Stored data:
(* ===== verification/StreamTier.v ===== *)
(** * The tiered record stream of a zone

    src/rust/raft/src/raft/state_machine.rs: the stream key space of
    [sm_stream_entries], the segment record codec, the three stream arms of
    [execute_metadata_in_txn] and the stream reads of [FullStateMachine].

    A stream keeps its recent entries as hot rows [{prefix}{seq}], three
    big-endian cursors ([tail], [floor], [earliest]) and one index record per
    sealed (cold) segment, all in one tree. *)

From S2P Require Import Prelude Bytes Codec Table LockState Command.

(** ** Keys *)

Definition stream_tail_key (stream_prefix : string) : string :=
  "__stream_tail__" +:+ stream_prefix.
Definition stream_floor_key (stream_prefix : string) : string :=
  "__stream_floor__" +:+ stream_prefix.
Definition stream_earliest_key (stream_prefix : string) : string :=
  "__stream_earliest__" +:+ stream_prefix.
Definition stream_segment_key_prefix (stream_prefix : string) : string :=
  "__stream_seg__" +:+ stream_prefix.
Definition stream_segment_key (stream_prefix : string) (base : N) : string :=
  stream_segment_key_prefix stream_prefix +:+ fmt_020 base.

(** [format!("{stream_prefix}{seq}")] *)
Definition entry_key (stream_prefix : string) (seq : N) : string :=
  stream_prefix +:+ pretty seq.

(** ** Segment records *)

Record SegmentRecord := mkSegment {
  seg_end : N;
  seg_size : N;
  seg_origin : string;
  seg_content_id : string }.

Definition encode_segment_record (end_ size : N) (origin content_id : string) : string :=
  u64_to_be end_ +:+ u64_to_be size +:+
  u32_to_be (N.of_nat (String.length origin)) +:+ origin +:+ content_id.

(** [usize] is 64 bits wide, so [20 + origin_len] cannot overflow. *)
Definition decode_segment_record (bytes : string) : option SegmentRecord :=
  if String.length bytes <? 20 then None
  else
    let end_ := be_val (stake 8 bytes) in
    let size := be_val (stake 8 (sdrop 8 bytes)) in
    let origin_len := N.to_nat (be_val (stake 4 (sdrop 16 bytes))) in
    let origin_end := 20 + origin_len in
    if String.length bytes <? origin_end then None
    else
      origin ← from_utf8 (stake origin_len (sdrop 20 bytes));
      content_id ← from_utf8 (sdrop origin_end bytes);
      Some (mkSegment end_ size origin content_id).

(** ** Cursors *)

(** [.and_then(|v| <[u8; 8]>::try_from(v).ok()).map(u64::from_be_bytes).unwrap_or(0)] *)
Definition cursor (v : option string) : N :=
  default 0%N (v ≫= u64_from_be).

Definition get_cursor (key : string) : txn N :=
  v ← get_stream key; mret (cursor v).

(** ** The stream arms of [execute_metadata_in_txn] *)

Definition append_stream_entry (stream_prefix data : string) : txn CommandResult :=
  let tail_key := stream_tail_key stream_prefix in
  seq ← get_cursor tail_key;
  put_stream (entry_key stream_prefix seq) data;;
  put_stream tail_key (u64_to_be (wrap64 (seq + 1)));;
  mret (Value (u64_to_be seq)).

(** [for seq in base..end { table.remove("{stream_prefix}{seq}") }] *)
Definition seq_range (base end_ : N) : list N :=
  (λ i, (base + N.of_nat i)%N) <$> seq 0 (N.to_nat (end_ - base)).

Fixpoint remove_keys (ks : list string) : txn () :=
  match ks with
  | [] => mret ()
  | k :: ks => del_stream k;; remove_keys ks
  end.

Definition seal_error (stream_prefix : string) (base end_ floor tail : N) : string :=
  "stale/invalid seal " +:+ stream_prefix +:+ " [" +:+ pretty base +:+ "," +:+
  pretty end_ +:+ ") (floor=" +:+ pretty floor +:+ ", tail=" +:+ pretty tail +:+ ")".

Definition seal_stream_segment (stream_prefix : string) (base end_ : N)
    (content_id origin : string) (size : N) : txn CommandResult :=
  let floor_key := stream_floor_key stream_prefix in
  floor ← get_cursor floor_key;
  tail ← get_cursor (stream_tail_key stream_prefix);
  if negb (base =? floor)%N || (end_ <=? base)%N || (tail <? end_)%N
  then mret (Error (seal_error stream_prefix base end_ floor tail))
  else
    put_stream (stream_segment_key stream_prefix base)
      (encode_segment_record end_ size origin content_id);;
    remove_keys (entry_key stream_prefix <$> seq_range base end_);;
    put_stream floor_key (u64_to_be end_);;
    mret Success.

Definition trim_error (stream_prefix : string) (up_to_seq earliest floor : N) : string :=
  "stale/invalid trim " +:+ stream_prefix +:+ " up_to=" +:+ pretty up_to_seq +:+
  " (earliest=" +:+ pretty earliest +:+ ", floor=" +:+ pretty floor +:+ ")".

(** The rows the trim drops: [decode_segment_record(v)] with [rec.end <= up_to]. *)
Definition trim_selects (up_to_seq : N) (row : string * string) : bool :=
  match decode_segment_record row.2 with
  | Some rec => (seg_end rec <=? up_to_seq)%N
  | None => false
  end.

Definition segment_upper (seg_prefix : string) : bound :=
  Included (seg_prefix +:+ String "255" "").

Definition trim_stream_segment (stream_prefix : string) (up_to_seq : N) : txn CommandResult :=
  let earliest_key := stream_earliest_key stream_prefix in
  earliest ← get_cursor earliest_key;
  floor ← get_cursor (stream_floor_key stream_prefix);
  if (up_to_seq <=? earliest)%N || (floor <? up_to_seq)%N
  then mret (Error (trim_error stream_prefix up_to_seq earliest floor))
  else
    let seg_prefix := stream_segment_key_prefix stream_prefix in
    rows ← range_stream seg_prefix (segment_upper seg_prefix);
    remove_keys (fst <$> filter (λ row, trim_selects up_to_seq row = true) rows);;
    put_stream earliest_key (u64_to_be up_to_seq);;
    mret Success.

(** ** Reads *)

Section reads.
Variable db : Db.

Definition get_stream_entry (key : string) : option string := stream_entries db !! key.
Definition stream_tail (stream_prefix : string) : N :=
  cursor (stream_entries db !! stream_tail_key stream_prefix).
Definition stream_floor (stream_prefix : string) : N :=
  cursor (stream_entries db !! stream_floor_key stream_prefix).
Definition stream_earliest (stream_prefix : string) : N :=
  cursor (stream_entries db !! stream_earliest_key stream_prefix).

(** base of the key suffix: [from_utf8(k).strip_prefix(seg_prefix).parse::<u64>()] *)
Definition segment_base (seg_prefix key : string) : option N :=
  ks ← from_utf8 key;
  b ← strip_prefix seg_prefix ks;
  parse_u64 b.

Definition find_segment (stream_prefix : string) (seq : N) : option (N * SegmentRecord) :=
  let seg_prefix := stream_segment_key_prefix stream_prefix in
  let upper := stream_segment_key stream_prefix seq in
  '(k, v) ← last (range seg_prefix (Included upper) (stream_entries db));
  match segment_base seg_prefix k, decode_segment_record v with
  | Some base, Some rec =>
      if (base <=? seq)%N && (seq <? seg_end rec)%N then Some (base, rec) else None
  | _, _ => None
  end.

Definition segment_row (seg_prefix : string) (row : string * string) :
    option (N * SegmentRecord) :=
  base ← segment_base seg_prefix row.1;
  rec ← decode_segment_record row.2;
  Some (base, rec).

Definition list_segments (stream_prefix : string) : list (N * SegmentRecord) :=
  let seg_prefix := stream_segment_key_prefix stream_prefix in
  omap (segment_row seg_prefix)
    (range seg_prefix (segment_upper seg_prefix) (stream_entries db)).
End reads.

▶ Work order: Set down only the lines from the line with "(range seg_prefix (segment_upper" through the last line of the data above, keeping both the first and the last.

▶ Response to the exercise:
    (range seg_prefix (segment_upper seg_prefix) (stream_entries db)).
End reads.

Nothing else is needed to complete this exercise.